BLOG

2026/07/09 23:19



感覚だけで終わらせないために


evetailが数理構造を取り入れる理由は、作品を
「なんとなく綺麗」で終わらせないためです。
色、光、余白、反射。そうした感覚的な美しさは、
最初に人を惹きつけます。
けれど、長く見続けたくなる作品には、奥にある秩序が必要です。
数理構造は、その秩序をつくる骨格です。
線の重なり、配置の間隔、反復する形、余白の取り方。
それらが整うことで、作品は偶然の印象ではなく、見るたびに戻れる場所になります。


冷たさではなく、静けさを生むために


数理という言葉には、少し硬く冷たい印象があるかもしれません。
けれどevetailにおける数理構造は、理屈を見せるためのものではありません。
感覚を静かに整えるためのものです。
同じ光の写真でも、どこを切り取り、どの線を残し、
どの色を響かせるかで、印象は変わります。
そこに構造があると、作品は派手に主張しすぎず、持ち物の中で静かに存在します。


日常に置ける美しさにするために


evetailは、作品を鑑賞するだけのものではなく、
スマホケースやキャンバスとして日常に置くことを大切にしています。
そのためには、強い刺激よりも、何度見ても疲れにくい美しさが必要です。
数理構造は、作品に安定感を与えます。

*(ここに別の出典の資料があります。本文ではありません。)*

(** ** [read] *)

(** [read] removes a stale [read_eeprom.bin], so the programmer never
    sees one.  With the outcome of the programmer on those files: a status
    other than 0 raises [CalledProcessError] and the files stay as the
    programmer left them; status 0 without the file raises
    [FileNotFoundError]; status 0 with the file returns its content and
    deletes it, touching no other file. *)
Theorem read_returns_programmer_output self bin s code dev fs r s' :
  exec (read_argv (size self) bin) (device s)
       (delete read_eeprom_bin (files s)) = (code, dev, fs) →
  read exec self bin s = (r, s') →
  device s' = dev ∧
  (code ≠ 0 →
   r = Raise (CalledProcessError code (read_argv (size self) bin)) ∧
   files s' = fs) ∧
  (code = 0 → fs !! read_eeprom_bin = None →
   r = Raise (FileNotFoundError read_eeprom_bin) ∧ files s' = fs) ∧
  (code = 0 → ∀ data, fs !! read_eeprom_bin = Some data →
   r = Ok data ∧ files s' = delete read_eeprom_bin fs).
Proof.
  intros Hexec H. unfold read_argv in *.
  change (lit "read_eeprom.bin") with read_eeprom_bin in *.
  unfold read, mbind, M_bind, os_path_exists, os_remove, subprocess_run,
    open_rb_read, mret, M_ret in H.
  destruct (files s !! read_eeprom_bin) as [old|] eqn:Hold.
  - rewrite bool_decide_eq_true_2 in H by done. rewrite Hold in H.
    cbn [device files with_events with_files] in H. rewrite Hexec in H.
    destruct (code =? 0) eqn:Hc;
      [apply Z.eqb_eq in Hc as -> | apply Z.eqb_neq in Hc];
      cbn [device files with_events with_files] in H.
    + destruct (fs !! read_eeprom_bin) as [data|] eqn:Hfile;
        cbn [device files with_events with_files] in H;
        rewrite ?Hfile in H; injection H as <- <-;
        cbn [device files with_events with_files];
        (split; [reflexivity|]); (split; [done|]); (split; [done|]).
      * intros _ data' [= <-]. done.
      * intros _ data' [=].
    + injection H as <- <-. cbn [device files with_events with_files].
      split; [reflexivity|]. split; [done|]. split; [done|]. done.
  - rewrite bool_decide_eq_false_2 in H by (intros [? ?]; congruence).
    rewrite delete_id in Hexec by done. rewrite Hexec in H.
    destruct (code =? 0) eqn:Hc;
      [apply Z.eqb_eq in Hc as -> | apply Z.eqb_neq in Hc];
      cbn [device files with_events with_files] in H.
    + destruct (fs !! read_eeprom_bin) as [data|] eqn:Hfile;
        cbn [device files with_events with_files] in H;
        rewrite ?Hfile in H; injection H as <- <-;
        cbn [device files with_events with_files];
        (split; [reflexivity|]); (split; [done|]); (split; [done|]).
      * intros _ data' [= <-]. done.
      * intros _ data' [=].
    + injection H as <- <-. cbn [device files with_events with_files].
      split; [reflexivity|]. split; [done|]. split; [done|]. done.
Qed.


(** ** [flash] *)

(** What [flash] hands to the programmer is the image and nothing stale:
    whatever [write_eeprom.bin] held before, at the invocation it holds
    the bytes of [bytes].  A status other than 0 raises
    [CalledProcessError] and leaves the file where it is; status 0 deletes
    it and returns, or raises [FileNotFoundError] when the programmer has
    removed it. *)
Theorem flash_hands_over_image self bin s rom code dev fs r s' :
  bytes self = Ok rom →
  exec (write_argv (size self) bin) (device s)
       (<[write_eeprom_bin:=rom]> (files s)) = (code, dev, fs) →
  flash exec self bin s = (r, s') →
  device s' = dev ∧
  (code ≠ 0 →
   r = Raise (CalledProcessError code (write_argv (size self) bin)) ∧
   files s' = fs) ∧
  (code = 0 → fs !! write_eeprom_bin = None →
   r = Raise (FileNotFoundError write_eeprom_bin) ∧ files s' = fs) ∧
  (code = 0 → is_Some (fs !! write_eeprom_bin) →
   r = Ok 0 ∧ files s' = delete write_eeprom_bin fs).
Proof.
  intros Hrom Hexec H. unfold write_argv in *.
  change (lit "write_eeprom.bin") with write_eeprom_bin in *.
  unfold flash, mbind, M_bind, os_path_exists, os_remove, open_wb, lift,
    f_write, subprocess_run, mret, M_ret in H.
  rewrite Hrom in H.
  assert (∀ F : gmap str (list Z),
            alter (λ old, old ++ rom) write_eeprom_bin (<[write_eeprom_bin:=[]]> F)
            = <[write_eeprom_bin:=rom]> F) as Halter
    by (intros F; by rewrite alter_insert_eq).
  destruct (files s !! write_eeprom_bin) as [old|] eqn:Hold.
  - rewrite bool_decide_eq_true_2 in H by done. rewrite Hold in H.
    cbn [device files with_events with_files] in H.
    rewrite Halter, insert_delete_eq, Hexec in H.
    destruct (code =? 0) eqn:Hc;
      [apply Z.eqb_eq in Hc as -> | apply Z.eqb_neq in Hc];
      cbn [device files with_events with_files] in H.
    + destruct (fs !! write_eeprom_bin) as [data|] eqn:Hfile;
        injection H as <- <-;
        cbn [device files with_events with_files];
        (split; [reflexivity|]); (split; [done|]); (split; [done|]).
      * done.
      * by intros _ [? ?].
    + injection H as <- <-. cbn [device files with_events with_files].
      split; [reflexivity|]. split; [done|]. split; [done|]. done.
  - rewrite bool_decide_eq_false_2 in H by (intros [? ?]; congruence).
    cbn [device files with_events with_files] in H.
    rewrite Halter, Hexec in H.
    destruct (code =? 0) eqn:Hc;
      [apply Z.eqb_eq in Hc as -> | apply Z.eqb_neq in Hc];
      cbn [device files with_events with_files] in H.
    + destruct (fs !! write_eeprom_bin) as [data|] eqn:Hfile;
        injection H as <- <-;
        cbn [device files with_events with_files];
        (split; [reflexivity|]); (split; [done|]); (split; [done|]).
      * done.
      * by intros _ [? ?].
    + injection H as <- <-. cbn [device files with_events with_files].
      split; [reflexivity|]. split; [done|]. split; [done|]. done.
Qed.
(** * ITB-100 thermal battery: the charge/discharge engine and its cycle drivers

    A shallow embedding of [src/models/itb100_system_model.py]:
    the [ITB100Specs] dataclass, the [ThermalBatteryModel] class with its two
    step methods, and the drivers [simulate_discharge] and [simulate_charge].

    Numbers.  The Python code computes on binary64 floats.  Here a float is
    an exact real number ([R]): [+], [-], [*], [/] are the field operations,
    [np.exp] is [exp], and the comparisons are the order of [R].  Rounding,
    infinities and NaN are outside the model.  Python raises
    [ZeroDivisionError] on a zero divisor, where the division of [R] returns
    a value: on specifications with a zero divisor the model says what a
    call would return if it returned.  The statements that need the sign of
    a quantity assume [positive_specs], which the default specifications
    satisfy.

    A float literal with an integer value (0.0, 1.0, 20.0, 58.0) is written as
    that integer.

    State.  The methods mutate [self] and return a tuple; here a method takes
    the object and returns the tuple together with the object after the call. *)

From Stdlib Require Import Reals Lra Lia List Bool ZArith.
From Stdlib Require String.
Import ListNotations.

Open Scope R_scope.

(** ** Comparisons as booleans *)

Definition Rltb (x y : R) : bool := if Rlt_dec x y then true else false.
Definition Rleb (x y : R) : bool := if Rle_dec x y then true else false.

Notation "x <? y" := (Rltb x y) (at level 70, no associativity) : R_scope.
Notation "x <=? y" := (Rleb x y) (at level 70, no associativity) : R_scope.
Notation "x >? y" := (Rltb y x) (at level 70, no associativity) : R_scope.
Notation "x >=? y" := (Rleb y x) (at level 70, no associativity) : R_scope.

(** ** System specifications (the [ITB100Specs] dataclass) *)

Record ITB100Specs : Type := {
  (* Phase change material properties *)
  T_phase : R;
  T_phase_K : R;
  delta_H_fusion : R;
  k_sat_solid : R;
  k_sat_liquid : R;
  rho_sat_solid : R;
  rho_sat_liquid : R;
  cp_sat_solid : R;
  cp_sat_liquid : R;
  (* System geometry *)
  M_sat : R;
  A_hx : R;
  delta_sat : R;
  V_total : R;
  (* Heat exchanger *)
  L_tube : R;
  D_tube : R;
  N_plates : Z;
  t_plate : R;
  k_aluminum : R;
  (* Hydraulic properties *)
  m_dot_design : R;
  cp_water : R;
  (* System performance *)
  UA_effective : R;
  (* Performance targets *)
  Q_discharge_target : R;
  Q_charge_target : R;
  t_charge_design : R;
  t_discharge_design : R;
  (* Energy storage *)
  E_storage : R;
  (* Economic parameters *)
  capital_cost : R;
  lifetime_cycles : Z;
  lifetime_years : R
}.

(** The field defaults of the dataclass: [ITB100Specs()]. *)
Definition default_specs : ITB100Specs := {|
  T_phase := 58;
  T_phase_K := 331.15;
  delta_H_fusion := 264.4e3;
  k_sat_solid := 0.5;
  k_sat_liquid := 0.54;
  rho_sat_solid := 1450;
  rho_sat_liquid := 1280;
  cp_sat_solid := 2100;
  cp_sat_liquid := 3500;
  M_sat := 227.1;
  A_hx := 26.1;
  delta_sat := 0.003;
  V_total := 0.16;
  L_tube := 4;
  D_tube := 0.01905;
  N_plates := 52;
  t_plate := 0.002;
  k_aluminum := 205;
  m_dot_design := 0.074;
  cp_water := 4186;
  UA_effective := 111.7;
  Q_discharge_target := 2010;
  Q_charge_target := 2780;
  t_charge_design := 6;
  t_discharge_design := 8.29;
  E_storage := 16.71;
  capital_cost := 3500;
  lifetime_cycles := 1000;
  lifetime_years := 10
|}.

(** The specifications on which no division of the engine has a zero
    divisor and the physical quantities have their physical sign. *)
Record positive_specs (s : ITB100Specs) : Prop := {
  pos_delta_H_fusion : 0 < delta_H_fusion s;
  pos_cp_sat_solid : 0 < cp_sat_solid s;
  pos_cp_sat_liquid : 0 < cp_sat_liquid s;
  pos_M_sat : 0 < M_sat s;
  pos_m_dot_design : 0 < m_dot_design s;
  pos_cp_water : 0 < cp_water s;
  pos_UA_effective : 0 < UA_effective s;
  pos_E_storage : 0 < E_storage s
}.

(** ** Outcome of a call *)

(** [ConfigurationError] is the error the specification asks of the
    constructors; [IndexError] is raised by an index out of range. *)
Inductive exception : Type :=
| ConfigurationError
| IndexError.

Inductive outcome (A : Type) : Type :=
| Returns (a : A)
| Raises (e : exception).

Arguments Returns {A} a.
Arguments Raises {A} e.

(** The dataclass generates [__init__], which stores every field as it is
    given; there is no [__post_init__]. *)
Definition ITB100Specs_init (fields : ITB100Specs) : outcome ITB100Specs :=
  Returns fields.

(** ** Thermal dynamics model (the [ThermalBatteryModel] class) *)

Record ThermalBatteryModel : Type := {
  specs : ITB100Specs;
  T_sat : R;
  solid_fraction : R;
  E_stored : R;
  time : R
}.

Definition reset_state (self : ThermalBatteryModel) : ThermalBatteryModel := {|
  specs := specs self;
  T_sat := 20;
  solid_fraction := 1;
  E_stored := 0;
  time := 0
|}.

(** [__init__] stores [specs] and calls [reset_state], which sets the four
    other attributes; the zeros below stand for the attributes not yet set. *)
Definition ThermalBatteryModel_init (s : ITB100Specs)
  : outcome ThermalBatteryModel :=
  Returns (reset_state
    {| specs := s; T_sat := 0; solid_fraction := 0; E_stored := 0; time := 0 |}).

Definition get_state_of_charge (self : ThermalBatteryModel) : R :=
  let E_max := E_storage (specs self) * 3.6e6 in
  Rmax 0 (Rmin 1 (E_stored self / E_max)).

(** Attribute assignments on [self]. *)
Definition set_T_sat (self : ThermalBatteryModel) (v : R) :=
  {| specs := specs self; T_sat := v; solid_fraction := solid_fraction self;
     E_stored := E_stored self; time := time self |}.
Definition set_solid_fraction (self : ThermalBatteryModel) (v : R) :=
  {| specs := specs self; T_sat := T_sat self; solid_fraction := v;
     E_stored := E_stored self; time := time self |}.
Definition set_E_stored (self : ThermalBatteryModel) (v : R) :=
  {| specs := specs self; T_sat := T_sat self;
     solid_fraction := solid_fraction self; E_stored := v; time := time self |}.
Definition set_time (self : ThermalBatteryModel) (v : R) :=
  {| specs := specs self; T_sat := T_sat self;
     solid_fraction := solid_fraction self; E_stored := E_stored self;
     time := v |}.
(** * An epoll-backed readiness multiplexer: model and verification

    This development embeds [2_epoll_server/epoll_linux.go]: the [epoll]
    struct (one kernel epoll instance, a map from raw descriptors to
    [net.Conn] handles, a reader-writer lock) and its operations
    [MkEpoll], [Add], [Remove], [Wait] and [socketFD].

    The operations are written in a small state monad over a [world] made
    of the kernel's epoll state, the [epoll] struct and the process log.
    What the program cannot decide by itself (which descriptor the kernel
    hands out, whether a system call runs out of resources, when and why a
    blocked [epoll_wait] wakes up) is an explicit argument of the model. *)

From stdpp Require Import gmap strings list fin_maps.

Open Scope Z_scope.

(** ** Go integers

    [int] is 64 bits wide on the linux targets the file builds for, and
    [EpollEvent.Fd] is an [int32].  Conversions wrap around. *)

Definition wrap_signed (bits : Z) (x : Z) : Z :=
  (x + 2 ^ (bits - 1)) `mod` 2 ^ bits - 2 ^ (bits - 1).

Definition int (x : Z) : Z := wrap_signed 64 x.
Definition int32 (x : Z) : Z := wrap_signed 32 x.

(** ** Errors and panics *)

Inductive Errno : Set :=
| EINTR | EBADF | EEXIST | ENOENT | EINVAL | EFAULT
| ENOMEM | ENOSPC | EPERM | EMFILE | ENFILE.
(** The greedy repetition of a class runs like [starCls]. *)
Lemma exec_star_cls (p : ascii -> bool) (st : Regex.mstate)
    (k : Regex.mstate -> option Regex.mstate) :
  Regex.exec (Star (Cls p)) st k
  = starCls p k (Regex.rest st) (Regex.consumed st) (Regex.capture st).
Proof.
  destruct st as [s n cap]. simpl.
  generalize (Nat.le_refl (String.length s)).
  generalize (String.length s) at 2 3. intros fuel. revert n fuel.
  induction s as [|c s IH]; intros n fuel Hf.
  - destruct fuel; reflexivity.
  - destruct fuel as [|fuel]; [simpl in Hf; lia|]. simpl.
    destruct (p c); [|reflexivity].
    unfold Regex.advance. simpl.
    assert ((n <? S n)%nat = true) as -> by (apply Nat.ltb_lt; lia).
    rewrite IH by (simpl in Hf; lia). reflexivity.
Qed.

(** The lazy repetition of a class runs like [lazyCls]. *)
Lemma exec_lazy_cls (p : ascii -> bool) (st : Regex.mstate)
    (k : Regex.mstate -> option Regex.mstate) :
  Regex.exec (LazyStar (Cls p)) st k
  = lazyCls p k (Regex.rest st) (Regex.consumed st) (Regex.capture st).
Proof.
  destruct st as [s n cap]. simpl.
  generalize (Nat.le_refl (String.length s)).
  generalize (String.length s) at 2 3. intros fuel. revert n fuel.
  induction s as [|c s IH]; intros n fuel Hf.
  - destruct fuel; simpl; destruct (k _); reflexivity.
  - destruct fuel as [|fuel]; [simpl in Hf; lia|]. simpl.
    destruct (k _); [reflexivity|].
    destruct (p c); [|reflexivity].
    unfold Regex.advance. simpl.
    assert ((n <? S n)%nat = true) as -> by (apply Nat.ltb_lt; lia).
    rewrite IH by (simpl in Hf; lia). reflexivity.
Qed.

Arguments Regex.exec : simpl never.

持ち歩いても、部屋に置いても、
視界に入るたびに感覚が少し整う。その小さな作用が、evetailの目指す価値です。


evetailにとっての数理構造


evetailにとって数理構造とは、
作品を難しくするための要素ではありません。
感覚をやさしく支えるための設計です。
感性だけでは流れてしまう美しさに、構造を与える。
構造だけでは冷たくなりすぎる秩序に、光や色の余韻を残す。
そのあいだに、evetailらしい美しさがあります。
数理構造を取り入れることは、感性を閉じ込めることではなく、
日常の中に静かに残る形を与えることです。